*TASK DIRECTIONS:*
Begin at the line containing "(** [#define Min_long" in the entries below and end at the line containing "(** ** The operating system"; transcribe that range exactly and nothing outside it.
━━━ DATA LISTING ━━━
(** * b0: the logical cpu count stub ([src/b00/std/b00_stubs_cpu.c])

    The C file defines one OCaml primitive, [ocaml_b00_cpu_logical_count],
    in three variants selected by the preprocessor.  The development embeds
    the three function bodies, the preprocessor selection, the C integer
    conversions they go through and the OCaml runtime's encoding of
    immediate integers, and states the properties of the primitive over
    that embedding.

    The headers the file includes are not part of it: [CAMLprim] (spelled
    [CAMLPrim] in two of the variants) is a linkage annotation without
    effect on the value computed, and the macros of [caml/mlvalues.h] are
    embedded from the OCaml runtime's header. *)

From Stdlib Require Import ZArith Lia Bool List String.
Import ListNotations.
Local Open Scope Z_scope.

(** ** C integer types

    A value of a C integer type is the mathematical integer it denotes.
    A conversion to an unsigned type of [bits] bits reduces modulo
    [2 ^ bits]; a conversion to a signed type that cannot represent the
    value is implementation-defined, and the compilers the library is built
    with (gcc, clang, MSVC) all reduce modulo [2 ^ bits] into the signed
    range. *)

Module C.

Definition to_unsigned (bits x : Z) : Z := x mod 2 ^ bits.

Definition to_signed (bits x : Z) : Z :=
  let u := x mod 2 ^ bits in
  if u <? 2 ^ (bits - 1) then u else u - 2 ^ bits.

Definition in_unsigned_range (bits x : Z) : bool :=
  (0 <=? x) && (x <? 2 ^ bits).

Definition in_signed_range (bits x : Z) : bool :=
  (- 2 ^ (bits - 1) <=? x) && (x <? 2 ^ (bits - 1)).

(** The data models the library is compiled under: they fix the width of
    [long] and of a pointer, hence of the runtime's [intnat].  [int] has
    32 bits in all of them. *)
Inductive data_model : Set := ILP32 | LP64 | LLP64.

Definition int_bits : Z := 32.

Definition long_bits (m : data_model) : Z :=
  match m with
  | LP64 => 64
  | ILP32 | LLP64 => 32
  end.

Definition intnat_bits (m : data_model) : Z :=
  match m with
  | ILP32 => 32
  | LP64 | LLP64 => 64
  end.

(** [DWORD] is a 32-bit unsigned integer. *)
Definition DWORD_bits : Z := 32.

Definition INT_MIN : Z := - 2 ^ (int_bits - 1).
Definition INT_MAX : Z := 2 ^ (int_bits - 1) - 1.

Definition is_int (x : Z) : bool := in_signed_range int_bits x.
Definition is_long (m : data_model) (x : Z) : bool :=
  in_signed_range (long_bits m) x.
Definition is_DWORD (x : Z) : bool := in_unsigned_range DWORD_bits x.

(** [int n = e] for [e] of type [long]. *)
Definition int_of_long (x : Z) : Z := to_signed int_bits x.

(** [n < k] for [n] of type [int] and [k] of type [int]. *)
Definition int_lt (n k : Z) : bool := n <? k.

(** [n < k] for [n] of type [DWORD] and [k] of type [int]: the usual
    arithmetic conversions turn [k] into a [DWORD] and the comparison is
    unsigned. *)
Definition DWORD_lt_int (n k : Z) : bool := n <? to_unsigned DWORD_bits k.

End C.

(** ** OCaml values ([caml/mlvalues.h])

    A [value] is an [intnat].  An OCaml [int] is an immediate value: the
    integer shifted left by one bit, with the low bit set. *)

Module Caml.
Import C.

Definition value : Set := Z.

(** [#define Val_long(x) ((intnat) (((uintnat)(x) << 1)) + 1)] *)
Definition Val_long (m : data_model) (x : Z) : value :=
  to_signed (intnat_bits m)
    (to_unsigned (intnat_bits m)
       (Z.shiftl (to_unsigned (intnat_bits m) x) 1)) + 1.

(** [#define Long_val(x) ((x) >> 1)] *)
Definition Long_val (v : value) : Z := Z.shiftr v 1.

(** [#define Val_int(x) Val_long(x)] *)
Definition Val_int (m : data_model) (x : Z) : value := Val_long m x.

(** [#define Val_unit Val_int(0)] *)
Definition Val_unit (m : data_model) : value := Val_int m 0.

(** [#define Max_long (((intnat)1 << (8 * sizeof(value) - 2)) - 1)] *)
Definition Max_long (m : data_model) : Z :=
  Z.shiftl 1 (intnat_bits m - 2) - 1.

(** [#define Min_long (-((intnat)1 << (8 * sizeof(value) - 2)))] *)
Definition Min_long (m : data_model) : Z :=
  - Z.shiftl 1 (intnat_bits m - 2).

(** The integers an OCaml [int] of the platform holds. *)
Definition is_ocaml_int (m : data_model) (x : Z) : bool :=
  (Min_long m <=? x) && (x <=? Max_long m).

(** [#define Is_long(x) (((x) & 1) != 0)] *)
Definition Is_long (v : value) : bool := negb (Z.land v 1 =? 0).

(** A well-formed immediate: an [intnat] with the low bit set. *)
Definition is_immediate (m : data_model) (v : value) : bool :=
  Is_long v && in_signed_range (intnat_bits m) v.

End Caml.

(** ** The operating system

    The stub's only interaction with its environment is one call of an
    operating system query.  A program is a tree of such calls. *)

Inductive sysconf_name : Set := _SC_NPROCESSORS_ONLN.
━━━
*TASK ANSWER:*
(** [#define Min_long (-((intnat)1 << (8 * sizeof(value) - 2)))] *)
Definition Min_long (m : data_model) : Z :=
  - Z.shiftl 1 (intnat_bits m - 2).

(** The integers an OCaml [int] of the platform holds. *)
Definition is_ocaml_int (m : data_model) (x : Z) : bool :=
  (Min_long m <=? x) && (x <=? Max_long m).

(** [#define Is_long(x) (((x) & 1) != 0)] *)
Definition Is_long (v : value) : bool := negb (Z.land v 1 =? 0).

(** A well-formed immediate: an [intnat] with the low bit set. *)
Definition is_immediate (m : data_model) (v : value) : bool :=
  Is_long v && in_signed_range (intnat_bits m) v.

End Caml.

(** ** The operating system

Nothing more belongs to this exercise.